*** ENTRIES PROVIDED Section Begins ***

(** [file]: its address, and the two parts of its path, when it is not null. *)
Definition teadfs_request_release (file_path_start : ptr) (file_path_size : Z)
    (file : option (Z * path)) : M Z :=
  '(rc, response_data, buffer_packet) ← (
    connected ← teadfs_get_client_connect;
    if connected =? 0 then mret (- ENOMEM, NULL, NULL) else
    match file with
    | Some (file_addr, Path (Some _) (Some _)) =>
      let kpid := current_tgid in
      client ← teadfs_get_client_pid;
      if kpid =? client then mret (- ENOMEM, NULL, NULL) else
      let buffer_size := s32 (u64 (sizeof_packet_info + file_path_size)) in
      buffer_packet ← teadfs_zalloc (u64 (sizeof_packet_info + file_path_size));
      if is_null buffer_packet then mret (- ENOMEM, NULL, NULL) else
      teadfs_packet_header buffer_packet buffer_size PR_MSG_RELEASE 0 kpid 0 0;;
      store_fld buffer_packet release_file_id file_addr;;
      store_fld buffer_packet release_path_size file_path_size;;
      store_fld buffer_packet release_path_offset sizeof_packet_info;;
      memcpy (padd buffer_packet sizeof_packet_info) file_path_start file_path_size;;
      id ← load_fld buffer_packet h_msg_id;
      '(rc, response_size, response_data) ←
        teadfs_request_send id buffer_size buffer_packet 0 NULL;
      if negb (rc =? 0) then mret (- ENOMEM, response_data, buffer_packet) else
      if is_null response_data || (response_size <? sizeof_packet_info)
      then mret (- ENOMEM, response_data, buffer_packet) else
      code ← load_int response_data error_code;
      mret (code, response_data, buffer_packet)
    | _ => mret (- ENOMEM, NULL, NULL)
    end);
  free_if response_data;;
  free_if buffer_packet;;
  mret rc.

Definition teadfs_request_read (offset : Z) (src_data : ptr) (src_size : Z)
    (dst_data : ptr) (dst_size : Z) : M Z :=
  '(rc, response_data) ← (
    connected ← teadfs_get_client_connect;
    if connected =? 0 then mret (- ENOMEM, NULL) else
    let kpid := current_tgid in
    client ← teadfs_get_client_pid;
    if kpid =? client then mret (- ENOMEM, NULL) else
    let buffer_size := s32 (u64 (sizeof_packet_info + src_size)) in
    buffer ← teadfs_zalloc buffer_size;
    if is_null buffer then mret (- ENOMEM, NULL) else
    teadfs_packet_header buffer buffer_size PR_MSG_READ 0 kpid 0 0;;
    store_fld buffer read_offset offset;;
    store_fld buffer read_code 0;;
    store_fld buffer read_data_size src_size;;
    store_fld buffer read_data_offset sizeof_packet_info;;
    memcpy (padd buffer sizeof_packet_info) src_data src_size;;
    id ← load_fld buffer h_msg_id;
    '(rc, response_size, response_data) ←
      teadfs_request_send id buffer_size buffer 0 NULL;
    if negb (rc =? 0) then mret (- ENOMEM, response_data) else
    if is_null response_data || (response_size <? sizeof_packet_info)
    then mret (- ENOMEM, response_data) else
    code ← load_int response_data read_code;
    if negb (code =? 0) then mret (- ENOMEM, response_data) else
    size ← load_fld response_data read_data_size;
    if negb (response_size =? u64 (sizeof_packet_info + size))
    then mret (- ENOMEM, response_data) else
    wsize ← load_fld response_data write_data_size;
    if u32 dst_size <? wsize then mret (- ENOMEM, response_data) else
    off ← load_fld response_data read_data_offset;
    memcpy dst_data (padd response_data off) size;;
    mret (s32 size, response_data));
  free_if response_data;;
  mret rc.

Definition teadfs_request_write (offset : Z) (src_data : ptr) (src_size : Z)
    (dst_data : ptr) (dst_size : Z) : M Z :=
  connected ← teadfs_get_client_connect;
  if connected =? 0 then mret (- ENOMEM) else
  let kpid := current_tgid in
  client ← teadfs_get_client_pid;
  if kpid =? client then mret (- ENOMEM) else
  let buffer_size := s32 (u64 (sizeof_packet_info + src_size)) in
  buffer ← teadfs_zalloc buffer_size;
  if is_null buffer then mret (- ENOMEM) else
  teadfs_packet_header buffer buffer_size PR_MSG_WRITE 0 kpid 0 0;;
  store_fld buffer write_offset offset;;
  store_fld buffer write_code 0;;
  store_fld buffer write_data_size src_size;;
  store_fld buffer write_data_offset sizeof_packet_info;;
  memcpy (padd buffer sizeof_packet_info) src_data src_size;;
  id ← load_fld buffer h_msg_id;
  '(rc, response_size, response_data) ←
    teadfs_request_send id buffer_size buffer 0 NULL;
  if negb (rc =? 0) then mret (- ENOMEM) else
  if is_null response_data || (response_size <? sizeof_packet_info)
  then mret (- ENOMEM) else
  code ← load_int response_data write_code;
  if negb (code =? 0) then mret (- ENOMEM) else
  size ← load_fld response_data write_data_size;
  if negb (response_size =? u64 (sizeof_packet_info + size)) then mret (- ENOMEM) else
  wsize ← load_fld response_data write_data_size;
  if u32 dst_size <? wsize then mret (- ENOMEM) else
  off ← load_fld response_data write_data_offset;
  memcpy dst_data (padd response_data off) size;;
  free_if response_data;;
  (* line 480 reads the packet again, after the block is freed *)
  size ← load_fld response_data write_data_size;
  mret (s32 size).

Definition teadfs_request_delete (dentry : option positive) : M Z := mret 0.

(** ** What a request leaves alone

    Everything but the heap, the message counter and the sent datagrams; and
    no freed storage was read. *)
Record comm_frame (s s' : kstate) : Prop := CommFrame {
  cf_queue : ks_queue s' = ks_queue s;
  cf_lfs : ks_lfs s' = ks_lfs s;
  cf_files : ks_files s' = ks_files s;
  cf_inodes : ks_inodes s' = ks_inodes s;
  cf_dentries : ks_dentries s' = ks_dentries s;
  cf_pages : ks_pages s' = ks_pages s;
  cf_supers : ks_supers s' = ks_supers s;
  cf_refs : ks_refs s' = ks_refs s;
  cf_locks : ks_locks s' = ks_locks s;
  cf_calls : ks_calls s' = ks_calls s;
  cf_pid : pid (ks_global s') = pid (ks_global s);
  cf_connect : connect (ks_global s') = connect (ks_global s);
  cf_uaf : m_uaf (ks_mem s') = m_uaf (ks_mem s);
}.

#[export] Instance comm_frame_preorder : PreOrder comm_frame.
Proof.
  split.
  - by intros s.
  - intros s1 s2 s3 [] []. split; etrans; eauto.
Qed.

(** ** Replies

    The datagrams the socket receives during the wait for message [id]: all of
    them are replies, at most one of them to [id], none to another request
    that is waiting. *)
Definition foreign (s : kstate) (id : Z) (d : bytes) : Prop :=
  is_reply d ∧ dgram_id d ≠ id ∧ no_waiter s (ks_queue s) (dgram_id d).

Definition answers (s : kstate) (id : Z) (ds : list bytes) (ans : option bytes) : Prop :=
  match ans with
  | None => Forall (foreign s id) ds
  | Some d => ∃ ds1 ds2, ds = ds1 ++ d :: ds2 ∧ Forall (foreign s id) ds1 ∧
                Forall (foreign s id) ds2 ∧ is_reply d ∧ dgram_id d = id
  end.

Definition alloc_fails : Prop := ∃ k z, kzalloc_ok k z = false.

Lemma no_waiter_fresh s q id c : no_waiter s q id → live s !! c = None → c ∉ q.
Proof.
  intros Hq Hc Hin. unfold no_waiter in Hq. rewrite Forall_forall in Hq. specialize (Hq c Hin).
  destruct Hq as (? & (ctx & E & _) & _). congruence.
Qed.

*** ENTRIES PROVIDED Section Ends ***

TRY IT: Tell how many lines in the data above hold "memcpy". Nothing but the number.

ANSWER AREA: 5